Adversely Impacted By Lockdown, Transgender Community Gets No Aid Under Ehsas Programme
The six-week-long lockdown in Islamabad and Rawalpindi has been extended further to curb the spread of coronavirus. While many poverty-stricken communities have managed to find out a way to continue their daily work, the marginalised transgender community has been left in a lurch.
The transgender community members say that the services sector was their major source of income and due to curfew-like lockdown, they are starving and forced to vacate their shelters due to non-payment of rents.
Nadeem Kashish, head SAFFAR [an Islamabad-based non-governmental organisation] when approached, said six-month long curfew-like lockdown has been nothing short of a disaster for the marginalised transgender community.
Kashish said there are at least 3,000 transgender persons living in Islamabad and around 5,000 in Rawalpindi. Most of them live in confined quarters in segregated parts of the cities’ slums and make a living while working at homes as domestic helpers; performing at public events such as wedding and pleading from commercial markets as beggars.
The trans-community rights defender said that a ban on public events and closure of commercial markets have robbed these marginalised people of their major sources of income.
Kashish says this scenario was nothing short of a ‘nightmare’ where they have been pushed close to food and shelters, adding that many members of his community are being forced to vacate their flats due to non-payment of rents.
The trans rights defender said that despite the government’s announcement of a huge financial package for the downtrodden communities, the transgender community feels left out as it has received no aid under Prime Minister’s Ehsas Programme.
“Why is there no separate allocation of funds for transgender community despite the fact that the country-wide lockdown has deprived hundreds of thousands of transgenders from bread and butter?”, he asked.

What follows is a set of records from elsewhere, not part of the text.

(** ** Properties *)

(** What [allocate] promises of the shares it hands out. *)
Definition fair_split (total : Money) (parts : Z) (shares : list Money) : Prop :=
  Z.of_nat (length shares) = parts
  /\ Zsum (amount <$> shares) = amount total
  /\ Forall (fun s => currency s = currency total /\ in_i128 (amount s) = true) shares
  /\ (forall i j si sj, (i <= j)%nat -> shares !! i = Some si -> shares !! j = Some sj ->
        amount sj <= amount si <= amount sj + 1).

Lemma amount_Money_new c l : amount <$> map (fun a => Money_new a c) l = l.
Proof. induction l as [|x l IH]; [done|]. cbn. f_equal. exact IH. Qed.

Lemma fair_split_shares m parts :
  0 < parts -> in_i128 (amount m) = true ->
  fair_split m parts
    (map (fun a => Money_new a (currency m))
       (map (share (amount m / parts) (amount m mod parts)) (seqZ 0 parts))).
Proof.
  intros Hp Hr. unfold fair_split. split; [|split; [|split]].
  - rewrite !length_map, length_seqZ. lia.
  - rewrite amount_Money_new. by apply allocate_shares_sum.
  - apply Forall_forall. intros s Hs. rewrite map_map in Hs.
    apply list_elem_of_fmap in Hs as (k & -> & Hk). apply elem_of_seqZ in Hk.
    split; [done|]. apply share_range; [done|lia|done].
  - intros i j si sj Hij Hi Hj. rewrite map_map in Hi, Hj.
    apply list_lookup_fmap_Some in Hi as (ki & -> & Hi), Hj as (kj & -> & Hj).
    apply lookup_seqZ in Hi as [-> Hi], Hj as [-> Hj]. cbn.
    unfold share, i128_from_bool.
    destruct (0 + Z.of_nat i <? _) eqn:E1, (0 + Z.of_nat j <? _) eqn:E2; lia.
Qed.

(** C22: [allocate] never creates or loses a minor unit: on an [i128] amount and
    a part count between 1 and 10,000 the shares are as many as asked, add up
    to the amount, stay in [i128] and in the currency, and an earlier share
    exceeds a later one by at most one unit; zero parts and more than 10,000
    are the only failures. *)
Theorem Money_allocate_spec (m : Money) (parts : Z) :
  in_i128 (amount m) = true -> 0 <= parts ->
  match Money_allocate m parts with
  | Ok shares => 0 < parts <= MAX_ALLOCATION_PARTS /\ fair_split m parts shares
  | Err InvalidAllocation => parts = 0
  | Err (TooManyParts p max) =>
      p = parts /\ max = MAX_ALLOCATION_PARTS /\ MAX_ALLOCATION_PARTS < parts
  | Err _ => False
  end.
Proof.
  intros Hr Hp. unfold Money_allocate.
  destruct (decide (0 < parts <= MAX_ALLOCATION_PARTS)) as [H|H].
  - rewrite allocate_minor_units_ok by done. cbn. split; [done|].
    apply fair_split_shares; [lia|done].
  - unfold allocate_minor_units. destruct (parts =? 0) eqn:E; cbn; [lia|].
    destruct (MAX_ALLOCATION_PARTS <? parts) eqn:E'; cbn; [|lia].
    repeat split; lia.
Qed.

Lemma Money_allocate_spec_witness :
  fair_split (mkMoney (-100) Currency_usd) 3
    [mkMoney (-33) Currency_usd; mkMoney (-33) Currency_usd; mkMoney (-34) Currency_usd].
Proof.
  exact (proj2 (Money_allocate_spec (mkMoney (-100) Currency_usd) 3
           ltac:(vm_compute; reflexivity) ltac:(lia))).
Defined.

(** The checked operations are exact integer arithmetic that reports
    overflow: each returns the mathematical result in the left operand's
    currency when it fits an [i128] and [Overflow] otherwise, and addition
    and subtraction of different currencies fail with both codes before any
    arithmetic. *)
Theorem Money_checked_ops_exact (a b : Money) (factor : Z) :
  let exact z := if in_i128 z then Ok (mkMoney z (currency a)) else Err Overflow in
  let same r := if decide (currency a = currency b) then r
                else Err (CurrencyMismatch (code (currency a)) (code (currency b))) in
  Money_checked_add a b = same (exact (amount a + amount b))
  /\ Money_checked_sub a b = same (exact (amount a - amount b))
  /\ Money_checked_mul a factor = exact (amount a * factor)
  /\ Money_neg a = exact (- amount a)
  /\ Money_abs a = exact (Z.abs (amount a)).
Proof.
  cbn zeta.
  unfold Money_checked_add, Money_checked_sub, Money_checked_mul, Money_neg, Money_abs,
    ensure_same_currency, i128_checked.
  destruct (decide (currency a = currency b));
    repeat split; cbn; repeat destruct (in_i128 _); done.
Qed.
(** Across runs of a single dispatcher a transient failure does reorder a
    key's messages: message 1 is refused once and backs off 100 s, message 2
    of the same key is not attempted in that run, but its claim lease of 30 s
    runs out first, so the next run publishes it and message 1 follows. *)
Theorem transient_failure_reorders_key :
  let '(r1, w1) := dispatch_batch retry_config retry_world in
  let '(r2, w2) := dispatch_batch retry_config w1 in
  let '(r3, w3) := dispatch_batch retry_config w2 in
  r1 = Some (mkDispatchResult 0 [DispatchMessaging (Publish "connection refused")])
  /\ (ob_attempts <$> ob_store (lget w1) !! 2%Z) = Some 0%Z
  /\ r2 = Some (mkDispatchResult 1 []) /\ r3 = Some (mkDispatchResult 1 [])
  /\ message_id <$> accepted (lget w3) = [2; 1]%Z.
Proof. vm_compute. repeat split. Qed.
Lemma handled_once d w w1 :
  let id := message_id (delivery_message d) in
  once_inv w -> inbox_state (lget w) id consumer <> Completed ->
  lget w1 = lget w :> Journal -> stale_after (lget w1) = stale_after (lget w) ->
  (forall id', id' <> id -> inbox_state (lget w1) id' consumer = inbox_state (lget w) id' consumer) ->
  inbox_state (lget w1) id consumer <> Unseen ->
  let '(handled, w2) := journaled behaviour d w1 in
  exists w3, once_inv w3 /\
    match handled with
    | Ok _ => inbox_mark_completed id consumer w2 = (Ok tt, w3)
    | Err e => inbox_mark_failed id consumer (to_string e) w2 = (Ok tt, w3)
    end.
Proof.
  intros id Hinv Hnc Hj Hst Ho Hu. unfold journaled, zoom. cbn.
  set (r := behaviour _ d). set (w2 := lset _ w1).
  assert (Hi2 : lget w2 = lget w1 :> InMemoryInbox) by (unfold w2; by rewrite lget_lset_other).
  assert (Hj2 : ran (lget w2) = ran (lget w) ++ [(id, is_ok r)])
    by (unfold w2; rewrite lget_lset; cbn; by rewrite Hj).
  destruct r as [u|e]; cbn in Hj2.
  - destruct (mark_completed_spec id consumer w2) as (w3 & Em & Hst3 & Hs3); [by rewrite Hi2|].
    pose proof (mark_completed_frame (T := Journal) id consumer w2) as F. rewrite Em in F. cbn in F.
    exists w3. split; [|exact Em]. eapply (once_inv_handled w w3 id true); try done.
    + congruence.
    + by rewrite F.
    + intros id'. rewrite Hs3, Hi2. destruct (decide (id = id')) as [<-|Hne].
      * by rewrite decide_True.
      * rewrite decide_False by congruence. apply Ho. congruence.
  - destruct (mark_failed_spec id consumer (to_string e) w2) as (w3 & Em & Hst3 & Hs3); [by rewrite Hi2|].
    pose proof (mark_failed_frame (T := Journal) id consumer (to_string e) w2) as F.
    rewrite Em in F. cbn in F.
    exists w3. split; [|exact Em]. eapply (once_inv_handled w w3 id false); try done.
    + congruence.
    + by rewrite F.
    + intros id'. rewrite Hs3, Hi2. destruct (decide (id = id')) as [<-|Hne].
      * by rewrite decide_True.
      * rewrite decide_False by congruence. apply Ho. congruence.
Qed.
Definition SagaInstance_running_until {W I S} `{!Env W} (id : I) (state : S) (deadline : Instant)
  : M W (SagaInstance I S) :=
  do! i <- SagaInstance_running id state;
  ret (set_sg_deadline (Some deadline) i).

Inductive SagaTransition (S C : Type) :=
| Ignore
| Start (state : S) (commands : list C) (deadline : option Instant)
| Advance (state : S) (commands : list C) (deadline : option Instant)
| Complete (state : S) (commands : list C)
| Fail_ (reason : string) (commands : list C).
Arguments Ignore {S C}.
Arguments Start {S C} _ _ _.
Arguments Advance {S C} _ _ _.
Arguments Complete {S C} _ _.
Arguments Fail_ {S C} _ _.

(** ** Traits *)

Class Saga (W I S Ev C SE : Type) : Type := {
  id_for : Ev -> option I;
  react : option (SagaInstance I S) -> Ev -> M W (result (SagaTransition S C) SE);
  on_timeout : SagaInstance I S -> M W (result (SagaTransition S C) SE);
}.

(** The provided [on_timeout]. *)
Definition on_timeout_default {W I S C SE} (_ : SagaInstance I S)
  : M W (result (SagaTransition S C) SE) :=
  ret (Ok (Fail_ "saga deadline elapsed" [])).

Inductive SagaSaveError (StoreE : Type) :=
| SaveConflict (expected : Z) (actual : option Z)
| SaveStorage (e : StoreE).
Arguments SaveConflict {StoreE} _ _.
Arguments SaveStorage {StoreE} _.

Class SagaStore (W I S StoreE : Type) : Type := {
  saga_load : I -> M W (result (option (SagaInstance I S)) StoreE);
  saga_save : SagaInstance I S -> M W (result unit (SagaSaveError StoreE));
  claim_due : Instant -> Duration -> nat -> M W (result (list (SagaInstance I S)) StoreE);
}.

Inductive SagaRunnerError (SE StoreE : Type) :=
| RunnerSaga (e : SE)
| RunnerStore (e : StoreE)
| RunnerEnqueue (e : OutboxError)
| RunnerFailed (reason : string)
| RunnerConflict (expected : Z) (actual : option Z).
Arguments RunnerSaga {SE StoreE} _.
Arguments RunnerStore {SE StoreE} _.
Arguments RunnerEnqueue {SE StoreE} _.
Arguments RunnerFailed {SE StoreE} _.
Arguments RunnerConflict {SE StoreE} _ _.

Definition from_save_error {SE StoreE} (e : SagaSaveError StoreE) : SagaRunnerError SE StoreE :=
  match e with
  | SaveConflict expected actual => RunnerConflict expected actual
  | SaveStorage e => RunnerStore e
  end.

Definition MAX_CONFLICT_RETRIES : nat := 8.

(** [matches!(transition, SagaTransition::Ignore)] *)
Definition is_ignore {S C} (t : SagaTransition S C) : bool :=
  match t with Ignore => true | _ => false end.

(** [!matches!(instance.status, SagaStatus::Running)] *)
Definition terminal {I S} (i : SagaInstance I S) : bool :=
  negb (bool_decide (sg_status i = SRunning)).

(** ** The runner *)

Section Runner.
Context {W I S Ev C SE StoreE : Type}.
Context `{!Env W, !Saga W I S Ev C SE, !SagaStore W I S StoreE, !OutboxRepository W}.
Variable map_command : C -> M W Message.

Abbreviation RunnerError := (SagaRunnerError SE StoreE) (only parsing).

(** One outbox record per command, in order. *)
Fixpoint outbox_messages (commands : list C) : M W (list OutboxMessage) :=
  match commands with
  | [] => ret []
  | c :: commands =>
      do! mapped <- map_command c;
      do! m <- OutboxMessage_new mapped;
      do! ms <- outbox_messages commands;
      ret (m :: ms)
  end.

Definition enqueue_all (commands : list C) : M W (result unit RunnerError) :=
  match commands with
  | [] => ret (Ok tt)
  | _ =>
      do! messages <- outbox_messages commands;
      mmap (map_err RunnerEnqueue) (outbox_insert_many messages)
  end.

Definition save_instance (i : SagaInstance I S) : M W (result unit RunnerError) :=
  mmap (map_err from_save_error) (saga_save i).

(** [current.unwrap_or_else(|| SagaInstance::running(id, state.clone()))] *)
Definition current_or_running (id : I) (current : option (SagaInstance I S)) (state : S)
  : M W (SagaInstance I S) :=
  match current with
  | Some i => ret i
  | None => SagaInstance_running id state
  end.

The transgender representative said that they have provided data of 300 trans-women to the government. We made sure to provide sanitize environment with social distancing [during ration distribution]. “But merely providing them ration is not a long term solution.”
“How can we manage our house rent, when we have been in self-isolation for one-and-a-half month? Our landlords do not understand the problem, and keep asking us for rent,” says Shazia Choti, a transgender person living in a rented flat in Rawalpindi, along with 11 other community members.
“We are 12 trans-persons sharing a portion of a multi-story building for Rs20,000 per month and our sources of income were event performances and begging from commercial markets, which is no longer our source of income after the lockdown”, she says.
“We are citizens of this country and have some basic rights,” Shazia reminded the government representatives.
Aisha Mughal, trans-community representative at the HR ministry, confirmed that there was no separate allocation of funds for trans community. However, Mughal added that the ministry was facilitating different organisations for financial support to the transgender community.
Aisha said the HR ministry in collaboration with UNDP is conducting a need assessment survey of trans-community and after its completing, support will be announced.
Minister of Human Rights Dr Shireen Mazari, when asked, responded that the National Command and Operation Centre (NCOC) Islamabad and the ministry of Health are looking after the financial as well as medical affairs of all citizens.